Now and then, a Kennedy sister or brother joined President Kennedy at the front reviewing position. Father Joe shared the spotlight for a long while, and Mother Rose watched too. They came--and they left, and even Jackie Kennedy disappeared after a suitable time. Two and a half hours passed, then three, then 3 1/2. The sun went down, but the President of the U.S., popping his topper on and off his head, stuck it out to the very end-and seemed to be having the time of his life.
Do It Again. It was a shuddering thought, but there was still more--much more--to come. The time had arrived for the partymakers to get back to work, and Jack Kennedy is no man to shun parties. Leaving Jacqueline to rest at the White House, Kennedy headed off for the most important private social function of the week: a dinner party at the home of his Choate schoolmate (now a Washington lobbyist) George Wheeler. Dashing back to the White House, he picked up Jackie and started a tour of the five inaugural balls.

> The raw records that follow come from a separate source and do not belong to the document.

(* ===== verification/YaraRegistry.v ===== *)
(** * YARA ruleset registry (services/file-yara/registry.py)

    Versioned rulesets with a staged, authorization-gated lifecycle, an append-only
    audit trail and content-addressed bytes that are verified on load.  Every write is
    one transaction under the write lock, so the operations are atomic steps; the two
    tables keyed by a primary key are finite maps and the audit table is a list.
    SHA-256 is a parameter; the random ruleset id and the clock reading an operation
    takes when the caller supplies none are its arguments. *)

From S2P Require Import Prelude Order PyVal PyString PyTime OrderedMap.
Set Default Proof Using "Type".

Definition STATUSES : list string := ["draft"; "shadow"; "active"; "retired"].
Definition TRANSITIONS : list (string * list string) :=
  [("draft", ["shadow"; "retired"]); ("shadow", ["active"; "retired"]);
   ("active", ["shadow"; "retired"]); ("retired", [])].
Definition _SERVED_STATUSES : list string := ["active"; "shadow"].

(** ** Validation of a registration *)

Definition _req_str (v : val) (max_len : Z) (nonblank : bool) : res string :=
  match v with
  | VStr s =>
      let len := Z.of_nat (String.length s) in
      check (between 1 max_len len && (negb nonblank || str_truthy (strip s))) ValueError;;
      Ok s
  | _ => Raise ValueError
  end.

Definition two_digits (lo hi : Z) (s : string) : option string :=
  match s with
  | String a (String b s) =>
      if is_digit a && is_digit b && between lo hi (10 * (code a - 48) + (code b - 48)) then Some s else None
  | _ => None
  end.
Definition clock_hm (s : string) : option string :=
  s ← two_digits 0 23 s; s ← match_classes [one_of ":"] s; two_digits 0 59 s.
(** [_DATETIME_RE.fullmatch]. *)
Definition _DATETIME_RE (s : string) : bool :=
  match
    s ← match_classes [is_digit; is_digit; is_digit; is_digit; one_of "-"; is_digit; is_digit;
                       one_of "-"; is_digit; is_digit; one_of "Tt"] s;
    s ← clock_hm s; s ← match_classes [one_of ":"] s; s ← two_digits 0 59 s;
    s ← match s with
        | String "." s' => match match_classes [is_digit] s' with Some s' => Some (skip_digits s') | None => None end
        | _ => Some s
        end;
    match s with
    | String c s' => if one_of "Zz" c then Some s' else if one_of "+-" c then clock_hm s' else None
    | EmptyString => None
    end
  with Some rest => String.eqb rest "" | None => false end.

Definition _req_datetime (v : val) : res string :=
  match v with
  | VStr s =>
      check (_DATETIME_RE s) ValueError;;
      check (bool_decide (is_Some (fromisoformat (replace_zulu (upper s))))) ValueError;;
      Ok s
  | _ => Raise ValueError
  end.

(** [_SAFE_ID_RE.fullmatch]. *)
Definition _SAFE_ID_RE (s : string) : bool :=
  match s with
  | String c rest =>
      is_alnum c && string_forallb (λ x, is_alnum x || one_of "._-" x) rest
      && (Z.of_nat (String.length rest) <=? 255)
  | EmptyString => false
  end.
Definition _safe_id (v : val) : res string :=
  s ← _req_str v 256 true;
  check (negb (contains ".." s) && _SAFE_ID_RE s) ValueError;;
  Ok s.

(** [_MIME_RE.fullmatch]: two non-empty tokens around one slash. *)
Definition mime_char (c : ascii) : bool := is_alnum c || one_of "!#$%&'+.^_`|~-" c.
Definition mime_token (s : string) : bool := str_truthy s && string_forallb mime_char s.
Definition _MIME_RE (s : string) : bool :=
  match split_char "/" s with [a; b] => mime_token a && mime_token b | _ => false end.

Record registration := {
  g_name : string; g_version : string; g_source : string; g_mimes : list string; g_max_size : Z;
  g_notes : option string; g_corpus : option string
}.

Definition req_mime (v : val) : res string :=
  s ← _req_str v 256 true; check (_MIME_RE s) ValueError;; Ok s.
Definition req_mimes (v : val) : res (list string) :=
  match v with
  | VNone => Ok []
  | VList l => mapM req_mime l
  | _ => Raise ValueError
  end.
Definition req_notes (v : val) : res (option string) :=
  match v with
  | VNone => Ok None
  | VStr s => check (Z.of_nat (String.length s) <=? 8192) ValueError;; Ok (Some s)
  | _ => Raise ValueError
  end.
Definition req_corpus (v : val) : res (option string) :=
  match v with VNone => Ok None | _ => Some <$> _req_str v 512 true end.
Definition req_size (v : val) : res Z :=
  match v with
  | VInt n => check (between 1 4294967296 n) ValueError;; Ok n
  | _ => Raise ValueError
  end.

Definition _validate_registration (name version source mimes max_size notes corpus : val) : res registration :=
  name ← _req_str name 256 true;
  version ← _req_str version 128 true;
  source ← _req_str source 256 false;
  size ← req_size max_size;
  mimes ← req_mimes mimes;
  notes ← req_notes notes;
  corpus ← req_corpus corpus;
  Ok {| g_name := name; g_version := version; g_source := source; g_mimes := mimes;
        g_max_size := size; g_notes := notes; g_corpus := corpus |}.

(** ** The registry *)

Record ruleset := {
  r_id : string; r_reg : registration; r_sha256 : string; r_created_at : string;
  r_promoted_by : option string; r_promoted_at : option string; r_status : string; r_tenant : string
}.
Record audit_row := {
  a_ruleset : string; a_ts : string; a_actor : option string; a_event : string;
  a_from : option string; a_to : string
}.
Record registry := {
  rulesets : gmap string ruleset; ruleset_bytes : gmap string string; ruleset_audit : list audit_row
}.
Definition empty_registry : registry :=
  {| rulesets := ∅; ruleset_bytes := ∅; ruleset_audit := [] |}.

Definition with_rulesets (m : gmap string ruleset) (g : registry) : registry :=
  {| rulesets := m; ruleset_bytes := ruleset_bytes g; ruleset_audit := ruleset_audit g |}.
Definition _audit (a : audit_row) (g : registry) : registry :=
  {| rulesets := rulesets g; ruleset_bytes := ruleset_bytes g; ruleset_audit := ruleset_audit g ++ [a] |}.
(** [INSERT OR IGNORE]: bytes already stored under the digest stay. *)
Definition insert_bytes (sha data : string) (g : registry) : registry :=
  {| rulesets := rulesets g;
     ruleset_bytes := match ruleset_bytes g !! sha with
                      | Some _ => ruleset_bytes g
                      | None => <[sha := data]> (ruleset_bytes g)
                      end;
     ruleset_audit := ruleset_audit g |}.

Definition get (g : registry) (id : string) : option ruleset := rulesets g !! id.

(** [BEGIN IMMEDIATE .. COMMIT]: an exception rolls back, except the denial, whose
    audit row was committed before it was raised. *)
Definition transaction {A} (m : M registry A) : M registry A := λ g,
  match m g with
  | (g', Raise Unauthorized) => (g', Raise Unauthorized)
  | (_, Raise e) => (g, Raise e)
  | (g', Ok a) => (g', Ok a)
  end.

Definition insert_row (r : ruleset) : M registry unit :=
  let* old := read (λ g, get g (r_id r)) in
  match old with
  | Some _ => raise OtherError  (* UNIQUE constraint *)
  | None => modify (λ g, with_rulesets (<[r_id r := r]> (rulesets g)) g)
  end.

Definition served_event (to : string) : string := if mem to _SERVED_STATUSES then "promoted" else to.
Definition moved (to : string) (actor ts : string) (r : ruleset) : ruleset :=
  {| r_id := r_id r; r_reg := r_reg r; r_sha256 := r_sha256 r; r_created_at := r_created_at r;
     r_promoted_by := Some actor; r_promoted_at := Some ts; r_status := to; r_tenant := r_tenant r |}.
(** [UPDATE .. WHERE id=? AND status=?], with the number of rows changed. *)
Definition cas_status (id current to actor ts : string) : M registry Z := λ g,
  match get g id with
  | Some r =>
      if String.eqb (r_status r) current
      then (with_rulesets (<[id := moved to actor ts r]> (rulesets g)) g, Ok 1) else (g, Ok 0)
  | None => (g, Ok 0)
  end.

Section registry_ops.
Context (sha256 : string → string).

(** [data] is [None] when it is not bytes; [fresh] and [now] are the generated id and
    the clock reading. *)
Definition register_draft (name version : val) (data : option string) (source mimes max_size notes corpus : val)
    (tenant : string) (ruleset_id ts : val) (fresh now : string) : M registry ruleset :=
  let* data := lift (match data with Some d => Ok d | None => Raise TypeError end) in
  let* reg := lift (_validate_registration name version source mimes max_size notes corpus) in
  let* rid := lift (match ruleset_id with VNone => Ok fresh | v => _safe_id v end) in
  let* ts := lift (match ts with VNone => Ok now | v => _req_datetime v end) in
  let sha := sha256 data in
  transaction
    (modify (insert_bytes sha data) ;*
     insert_row {| r_id := rid; r_reg := reg; r_sha256 := sha; r_created_at := ts;
                   r_promoted_by := None; r_promoted_at := None; r_status := "draft"; r_tenant := tenant |} ;*
     modify (_audit {| a_ruleset := rid; a_ts := ts; a_actor := None; a_event := "registered";
                       a_from := None; a_to := "draft" |})) ;*
  let* r := read (λ g, get g rid) in
  match r with Some r => ret r | None => raise KeyError end.

Definition transitions_from (current : string) : list string := default [] (assoc current TRANSITIONS).

Definition promote_body (id to actor ts : string) (authorize : string → string → string → bool) :
    M registry unit :=
  let* row := read (λ g, get g id) in
  match row with
  | None => raise KeyError
  | Some row =>
      let current := r_status row in
      if negb (mem to STATUSES) then raise IllegalTransition
      else if negb (mem to (transitions_from current)) then raise IllegalTransition
      else if negb (authorize actor (r_tenant row) to) then
        modify (_audit {| a_ruleset := id; a_ts := ts; a_actor := Some actor; a_event := "promotion_denied";
                          a_from := Some current; a_to := to |}) ;*
        raise Unauthorized
      else
        let* n := cas_status id current to actor ts in
        if negb (n =? 1) then raise IllegalTransition
        else modify (_audit {| a_ruleset := id; a_ts := ts; a_actor := Some actor;
                               a_event := served_event to; a_from := Some current; a_to := to |})
  end.

Definition promote (id to : string) (actor : val) (authorize : string → string → string → bool) (ts : val)
    (now : string) : M registry ruleset :=
  let* actor := lift (_req_str actor 256 true) in
  let* ts := lift (match ts with VNone => Ok now | v => _req_datetime v end) in
  transaction (promote_body id to actor ts authorize) ;*
  let* r := read (λ g, get g id) in
  match r with Some r => ret r | None => raise KeyError end.

(** ** Reads *)

Definition rows_by_id (g : registry) : list ruleset := isort r_id (map snd (map_to_list (rulesets g))).
Definition list_rulesets (g : registry) (status : option string) : list ruleset :=
  match status with
  | None => rows_by_id g
  | Some s => List.filter (λ r, String.eqb (r_status r) s) (rows_by_id g)
  end.
Definition applies_to (mime : option string) (r : ruleset) : bool :=
  match mime with
  | None => true
  | Some m => match g_mimes (r_reg r) with [] => true | l => mem m l end
  end.
Definition active_for_scan (g : registry) (mime : option string) : list ruleset :=
  List.filter (applies_to mime) (List.filter (λ r, mem (r_status r) _SERVED_STATUSES) (rows_by_id g)).
Definition load_bytes (g : registry) (id : string) : res string :=
  match get g id with
  | None => Raise KeyError
  | Some r =>
      match ruleset_bytes g !! r_sha256 r with
      | None => Raise KeyError
      | Some data => if String.eqb (sha256 data) (r_sha256 r) then Ok data else Raise IntegrityError
      end
  end.
Definition audit (g : registry) (id : string) : list audit_row :=
  List.filter (λ a, String.eqb (a_ruleset a) id) (ruleset_audit g).
Definition allow_actors (actors : list string) (actor tenant to : string) : bool := mem actor actors.
End registry_ops.

(** ** Facts *)

Section facts.
Context (sha256 : string → string).

(** The audit rows of one ruleset, replayed: a registration followed by moves of the
    table made by authorized actors, and by denials of unauthorized ones. *)
Record standing := { s_status : string; s_by : option string; s_at : option string }.
Definition standing_of (r : ruleset) : standing :=
  {| s_status := r_status r; s_by := r_promoted_by r; s_at := r_promoted_at r |}.

Definition replay_move (authorize : string → string → string → bool) (tenant : string)
    (o : option standing) (a : audit_row) : option standing :=
  s ← o; actor ← a_actor a; from ← a_from a;
  if negb (String.eqb (s_status s) from && mem (a_to a) (transitions_from from)) then None
  else if String.eqb (a_event a) "promotion_denied"
  then if authorize actor tenant (a_to a) then None else Some s
  else if authorize actor tenant (a_to a) && String.eqb (a_event a) (served_event (a_to a))
  then Some {| s_status := a_to a; s_by := Some actor; s_at := Some (a_ts a) |} else None.
Definition replay (authorize : string → string → string → bool) (tenant : string) (l : list audit_row) :
    option standing :=
  match l with
  | a :: l =>
      if String.eqb (a_event a) "registered" && String.eqb (a_to a) "draft"
      then foldl (replay_move authorize tenant) (Some {| s_status := "draft"; s_by := None; s_at := None |}) l
      else None
  | [] => None
  end.

Lemma trail_snoc authorize tenant l a :
  l ≠ [] → replay authorize tenant (l ++ [a]) = replay_move authorize tenant (replay authorize tenant l) a.
Proof.
  clear sha256. destruct l as [|x l]; [done|]. intros _. simpl.
  destruct (_ && _); [by rewrite foldl_app|done].
Qed.
(** Downloads are authorized, audited and verified.  The object store is touched
    only for a bearer token of the server's table that grants the packet-read right, and
    only at a safe key inside that grant's own tenant namespace, after the attempt was
    audited; data is returned only from an object labelled with that tenant, within the
    size budget, of the announced length and with the recorded digest. *)
Theorem download_authorized sha256 repr sink s3 ref auth tokens now max_size w :
  let result := retrieve_pcap sha256 repr sink s3 ref auth tokens now max_size w in
  (∃ evs, w_trace result.1 = w_trace w ++ evs ∧ ∀ bucket obj, got bucket obj ∈ evs →
     ∃ g key attempt rest, grant_of auth tokens = Some g ∧ ref = VStr key ∧ readable sha256 repr ref g ∧
       partition_slash key = (bucket, obj) ∧ evs = audited attempt :: rest) ∧
  (∀ data, result.2 = Ok data → ∃ g t key o, grant_of auth tokens = Some g ∧ ref = VStr key ∧
     readable sha256 repr ref g ∧ get_object s3 (partition_slash key).1 (partition_slash key).2 = Some o ∧
     dgetN "tenant_id" g = VStr t ∧ dget "tenant-id" (o_metadata o) = Some (VStr (sha256 t)) ∧
     dget "sha256" (o_metadata o) = Some (VStr (sha256 data)) ∧ len data = o_length o ∧ len data <= max_size).
Proof.
  intros result. destruct (retrieve_cases sha256 repr sink s3 ref auth tokens now max_size w)
    as [(entry & e & H)|(g & key & attempt & entry & failed & Hg & -> & Hm%may_read_readable & H)]; fold result in H.
  - split; [|intros data Hdata; by destruct H as [H|H]; rewrite H in Hdata].
    destruct H as [H|H]; rewrite H.
    + exists [audited entry]. split; [done|]. intros b k Hin. by apply list_elem_of_singleton in Hin.
    + exists []. split; [by rewrite app_nil_r|]. intros b k Hin. by apply elem_of_nil in Hin.
  - destruct (fetch_spec sink s3 (partition_slash key).1 (partition_slash key).2
      (λ o, check_object sha256 o g now max_size) entry failed (noted (audited attempt) w)) as [(evs & He & Hn) Hok].
    rewrite H. split.
    + exists (audited attempt :: got (partition_slash key).1 (partition_slash key).2 :: evs).
      split; [rewrite He; simpl; by rewrite <- app_assoc|].
      intros b k [Hin|[Hin|Hin]%elem_of_cons]%elem_of_cons; [done| |by apply Hn in Hin].
      injection Hin as -> ->. exists g, key, attempt. eexists. split_and!; try done. by destruct (partition_slash key).
    + intros data Hd. destruct (Hok data Hd) as (o & Ho & (t & Hc)%check_object_inv). exists g, t, key, o. tauto.
Qed.

(** A download that succeeds, with its three external events. *)
Definition sample_ref : string := "ndr-pcap/acme-" +:+ zeros +:+ "/x.pcap".
Definition stocked : object_store :=
  {| versioning := VNone; lifecycle_rules := []; free_disk := 0; put_object := λ _ _, true;
     get_object := λ _ _, Some {| o_metadata := [("tenant-id", VStr zeros); ("expires-at", VStr "100"); ("sha256", VStr zeros)];
                                  o_length := 5; o_body := "bytes" |} |}.
Example download_succeeds :
  let '(w, r) := retrieve_pcap all_zeros no_repr (λ _, true) stocked (VStr sample_ref) (VStr "Bearer tok")
    [("tok", VDict [("actor", VStr "ann"); ("tenant_id", VStr "acme"); ("pcap_read", VBool true)])]
    (9 * second) 100 sample_world in
  r = Ok "bytes" ∧ length (w_trace w) = 3%nat.
Proof. vm_compute. auto. Qed.
(* ===== verification/Json.v ===== *)
(** * JSON documents as keys and lines of a file

    Decidable equality of JSON values, the canonical form that stands for the text of
    [json.dumps(v, sort_keys=True)], and append-only files of one JSON document per
    line, torn last lines included. *)

From S2P Require Import Prelude Order PyVal.
Set Default Proof Using "Type".

#[export] Instance float_eq_dec : EqDecision float.
Proof. solve_decision. Defined.
#[export] Instance val_eq_dec : EqDecision val.
Proof.
  refine (fix go (x y : val) {struct x} : {x = y} + {x ≠ y} :=
    match x, y with
    | VNone, VNone => left eq_refl
    | VBool a, VBool b => match decide (a = b) with left e => left (f_equal VBool e) | right n => right _ end
    | VInt a, VInt b => match decide (a = b) with left e => left (f_equal VInt e) | right n => right _ end
    | VFloat a, VFloat b => match decide (a = b) with left e => left (f_equal VFloat e) | right n => right _ end
    | VStr a, VStr b => match decide (a = b) with left e => left (f_equal VStr e) | right n => right _ end
    | VList l, VList m => match @list_eq_dec val go l m with left e => left (f_equal VList e) | right n => right _ end
    | VDict d, VDict e =>
        match (fix dict_dec (d e : dict) {struct d} : {d = e} + {d ≠ e} :=
          match d, e with
          | [], [] => left eq_refl
          | (k, v) :: d, (k', v') :: e =>
              match decide (k = k'), go v v', dict_dec d e with
              | left e1, left e2, left e3 => left _
              | _, _, _ => right _
              end
          | _, _ => right _
          end) d e with left e => left (f_equal VDict e) | right n => right _ end
    | _, _ => right _
    end); try congruence; try discriminate.
Defined.

(** The text of a document: two documents have the same [json.dumps] with sorted keys
    exactly when they have the same canonical form. *)
Fixpoint canon (v : val) : val :=
  match v with
  | VList l => VList (List.map canon l)
  | VDict d => VDict (isort (K := string) fst (List.map (λ kv : string * val, (kv.1, canon kv.2)) d))
  | _ => v
  end.

(** ** Files of JSON lines

    A line either parses to a document or not.  A write that was cut short may leave a
    last line without its newline: [jf_tail] is [Some None] for a fragment that does not
    parse, and [Some (Some d)] when only the newline of [d] is missing. *)
Record jfile := { jf_lines : list (option dict); jf_tail : option (option dict) }.
Definition empty_file : jfile := {| jf_lines := []; jf_tail := None |}.

(** A line written after an unterminated one continues it, and the whole no longer parses. *)
Definition put_line (f : jfile) (d : dict) : jfile :=
  {| jf_lines := jf_lines f ++ [match jf_tail f with None => Some d | Some _ => None end]; jf_tail := None |}.
Definition put_lines (f : jfile) (ds : list dict) : jfile := foldl put_line f ds.

(** The documents a reader finds that skips the lines it cannot parse. *)
Definition good_lines (f : jfile) : list dict :=
  omap id (jf_lines f) ++ match jf_tail f with Some (Some d) => [d] | _ => [] end.
(** Does a reader that does not skip get through? *)
Definition all_parse (f : jfile) : bool :=
  forallb (λ l : option dict, match l with Some _ => true | None => false end)
    (jf_lines f ++ match jf_tail f with Some t => [t] | None => [] end).
Definition rewritten (ds : list dict) : jfile := {| jf_lines := Some <$> ds; jf_tail := None |}.

(** What an interrupted append leaves: the first [c_done] lines, and of the next one
    nothing, a fragment, or everything but the newline. *)
Inductive torn := torn_none | torn_fragment | torn_newline.
#[export] Instance torn_eq_dec : EqDecision torn.
Proof. solve_decision. Defined.
Definition cut_lines (f : jfile) (ds : list dict) (n : nat) (t : torn) : jfile :=
  let f' := put_lines f (take n ds) in
  match ds !! n, t with
  | Some d, torn_fragment => {| jf_lines := jf_lines f'; jf_tail := Some None |}
  | Some d, torn_newline =>
      {| jf_lines := jf_lines f'; jf_tail := Some (match jf_tail f' with None => Some d | Some _ => None end) |}
  | _, _ => f'
  end.

Lemma put_lines_whole f ds : jf_tail f = None → put_lines f ds = {| jf_lines := jf_lines f ++ (Some <$> ds); jf_tail := None |}.
Proof.
  revert f. induction ds as [|d ds IH]; intros [l t] Ht; simpl in *; subst; [by rewrite app_nil_r|].
  unfold put_line. simpl. rewrite IH by done. simpl. by rewrite <- app_assoc.
Qed.
Lemma good_put_lines f ds : jf_tail f = None → good_lines (put_lines f ds) = good_lines f ++ ds.
Proof.
  intros Ht. rewrite put_lines_whole by done. unfold good_lines. rewrite Ht. simpl. rewrite !app_nil_r, omap_app.
  f_equal. induction ds as [|d ds IH]; [done|]. simpl. by f_equal.
Qed.
Lemma whole_put_lines f ds : jf_tail f = None → jf_tail (put_lines f ds) = None.
Proof. intros Ht. by rewrite put_lines_whole. Qed.
Lemma good_rewritten ds : good_lines (rewritten ds) = ds.
Proof. unfold good_lines. simpl. rewrite app_nil_r. induction ds as [|d ds IH]; [done|]. simpl. by f_equal. Qed.
Lemma all_parse_put_lines f ds : jf_tail f = None → all_parse f = true → all_parse (put_lines f ds) = true.
Proof.
  intros Ht Hf. rewrite put_lines_whole by done. unfold all_parse in *. rewrite Ht in Hf. simpl in *.
  rewrite !app_nil_r in *. rewrite forallb_app, Hf. simpl. by induction ds.
Qed.
Lemma cut_lines_whole f ds n : cut_lines f ds n torn_none = put_lines f (take n ds).
Proof. unfold cut_lines. by destruct (ds !! n). Qed.
Lemma all_parse_rewritten ds : all_parse (rewritten ds) = true.
Proof. unfold all_parse, rewritten. simpl. rewrite app_nil_r. by induction ds. Qed.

For a while Jackie, glowing in a silver-embroidered gown, stuck it out; then shortly after midnight, she gave up. Touching down at each of the massive balls, Kennedy found the halls so jammed that dancing was impossible. To one crowd he cracked: "I hope we can all meet here tomorrow at the same place at 1 o'clock and do it all over again." To another he quipped: "I must say that you dance much better than at any of the other balls. I don't know a better way to spend an evening than for you to be standing and looking at us and for us to be looking at you." To a third he said: "We still have one unfulfilled ambition. We still would like to see somebody dance."
At 2 a.m. Kennedy dropped his police escort and churned through the snowy side streets with his Secret Service and press detail to the Georgetown home of Columnist Joe Alsop. He tarried at a party there for about an hour and a half, came out alone, puffing serenely on a cigar, and rode off to the White House. And so, at last, to bed in the home he would occupy for the next four years.